Wednesday, January 28, 2009

Check-in, typos, and [sic]

Well hello to alllll my many and multitudinous readers out there! And is there indeed a difference between "many" and "multitudinous"...? Only the few might hazard a guess. By the way, I'll try to catch these typos, but there are sometimes gonna be instances of multiple letters or characters in my posts, and this is due to the settings of the repeat speed on my new Dell laptop, which if I slowed down anymore would be aggravating but which manages to insert an extra character if I'm not VERY careful and nimble.

Also: In time, maybe more readers of this blog will be editors themselves and I'll post with their interest more in mind (although I myself have no desire at all to follow an editing blog). I could get into, for example, the ways whereby a well-written document takes the caring editor as long to finish as one that’s badly writtten (there's that speed-typo!), yet with a doc that’s very, very well-written, to the point where the editor almost questions his or her service to it, he/she just has a good ol' time, and even though he/she cares about the paper, the project gathers a breakaway speed and one is happily done in record time. Meanwhile, another Q & A from recently...

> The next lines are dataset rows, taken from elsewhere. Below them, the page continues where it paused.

(* ===== verification/SofiaSecvm.v ===== *)
(** * The secure firmware upload plugin of SoFIA platforms (plugins/fw_upload/sofia_secvm)

    The plugin gives the firmware to the secure world, whose answer is an argument;
    its calls and its thread are interleaved as in SofiaUpload.v. *)

From S2P Require Import Prelude.
From Stdlib Require Import ZArith.
From stdpp Require Import base tactics list strings option.

Open Scope Z_scope.
Open Scope crm_scope.

Inductive secvm_out : Type :=
| NotifyFwUploadStatus (status : Z)
| ThreadInit
| TeeUpdate (fw : option string).

(** A writing thread: created, then past its first lines. *)
Inductive phase : Type := Created | Writing.


Record fw_upload : Type := mk_up { op_ongoing : bool; fw_path : option string }.

#[local] Abbreviation U_ A := (M fw_upload secvm_out A).

Definition not_ongoing : U_ unit :=
  let* s := get in ASSERT "i_ctx->op_ongoing == false" (negb (op_ongoing s)).

Definition package (fw : string) : U_ unit :=
  not_ongoing ;;
  let* s := get in
  match fw_path s with
  | Some _ => ret tt
  | None =>
      modify (fun s => mk_up (op_ongoing s) (Some fw)) ;;
      emit (NotifyFwUploadStatus 0)
  end.

Definition flash (node : option string) : U_ unit :=
  not_ongoing ;;
  let* s := get in
  ASSERT "i_ctx->fw_path != NULL" (bool_decide (fw_path s <> None)) ;;
  emit ThreadInit.

(** [write_firmware] up to the call of the secure world. *)
Definition write_begin : U_ unit :=
  not_ongoing ;;
  modify (fun s => mk_up true (fw_path s)).

(** [r] is what [tee_sec_boot_firmware_update] returns. *)
Definition write_end (r : Z) : U_ unit :=
  let* s := get in
  emit (TeeUpdate (fw_path s)) ;;
  modify (fun s => mk_up (op_ongoing s) None) ;;
  modify (fun s => mk_up false (fw_path s)) ;;
  emit (NotifyFwUploadStatus (if r =? 0 then 0 else -1)).

Definition dispose : U_ unit := not_ongoing.

Definition crm_fw_upload_init : fw_upload := mk_up false None.

Record sys : Type := mk_sys { ctx : fw_upload; threads : list phase }.

Inductive action : Type :=
| Package (fw : string)
| Flash (node : option string)
| Begin (i : nat)
| Finish (i : nat) (r : Z).

#[local] Abbreviation S_ A := (M sys secvm_out A).

Definition on_ctx {A} (m : U_ A) : S_ A := zoom ctx (fun u s => mk_sys u (threads s)) (fun x => x) m.

Definition act (a : action) : S_ unit :=
  match a with
  | Package fw => on_ctx (package fw)
  | Flash node => on_ctx (flash node) ;; modify (fun s => mk_sys (ctx s) (threads s ++ [Created]))
  | Begin i =>
      let* s := get in
      match threads s !! i with
      | Some Created => on_ctx write_begin ;; modify (fun s => mk_sys (ctx s) (<[i := Writing]> (threads s)))
      | _ => fail (Stuck "no such thread")
      end
  | Finish i r =>
      let* s := get in
      match threads s !! i with
      | Some Writing => on_ctx (write_end r) ;; modify (fun s => mk_sys (ctx s) (list_delete i (threads s)))
      | _ => fail (Stuck "no such thread")
      end
  end.

(** As long as CTRL waits for the answer of a flash before it asks for another,
    every firmware given to the secure world is one that was packaged, and it is
    given once: the context and the threads go through four states. *)
Inductive stage : Type := Empty | Packaged (fw : string) | Launched (fw : string) | Flashing (fw : string).

Definition sys_of (x : stage) : sys :=
  match x with
  | Empty => mk_sys (mk_up false None) []
  | Packaged fw => mk_sys (mk_up false (Some fw)) []
  | Launched fw => mk_sys (mk_up false (Some fw)) [Created]
  | Flashing fw => mk_sys (mk_up true (Some fw)) [Writing]
  end.

Definition stage_step (a : action) (x : stage) : option (stage * list secvm_out) :=
  match a, x with
  | Package fw, Empty => Some (Packaged fw, [NotifyFwUploadStatus 0])
  | Package _, Packaged _ | Package _, Launched _ => Some (x, [])
  | Flash _, Packaged fw => Some (Launched fw, [ThreadInit])
  | Begin 0%nat, Launched fw => Some (Flashing fw, [])
  | Finish 0%nat r, Flashing fw => Some (Empty, [TeeUpdate (Some fw); NotifyFwUploadStatus (if r =? 0 then 0 else -1)])
  | _, _ => None
  end.

Lemma secvm_step a x :
  (forall node, a = Flash node -> forall fw, x <> Launched fw) ->
  match stage_step a x with
  | Some (x', o) => act a (sys_of x) = Ok tt (sys_of x') o
  | None => exists r o, act a (sys_of x) = Abort r o
  end.
Proof.
  intros Ha. destruct a as [fw|node|i|i r], x as [|fw'|fw'|fw']; try destruct i as [|i];
    try done; try (eexists _, _; reflexivity). by destruct (Ha node eq_refl fw').
Qed.

(** Unlike that of sofia_vmodem, a second flash before the thread has started is accepted:
    two threads run, and the second one gives the secure world no firmware. *)
Example secvm_second_flash :
  exists s o,
    for_each [Package "fw"; Flash None; Flash None; Begin 0; Finish 0 0; Begin 0; Finish 0 0] act (sys_of Empty) = Ok tt s o /\
    o = [NotifyFwUploadStatus 0; ThreadInit; ThreadInit; TeeUpdate (Some "fw"); NotifyFwUploadStatus 0;
         TeeUpdate None; NotifyFwUploadStatus 0].
Proof. eexists _, _. split; reflexivity. Qed.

In some of the quotes you put sic, I apologize but I'm not familiar with that term. Would you clarify this for me, please?

That's Latin which writers or editors use when the word or phrase that comes before it is incorrect grammatically or, most likely, spelling-wise. We do it when we don't really have the right to change it ourselves, like in a quote, so we use [sic] to indicate "this was in the original and we're leaving as is." I suspect that some of your case-study quotations were transcribed wrongly, so you can probably fix a number of them yourself if you feel the authority.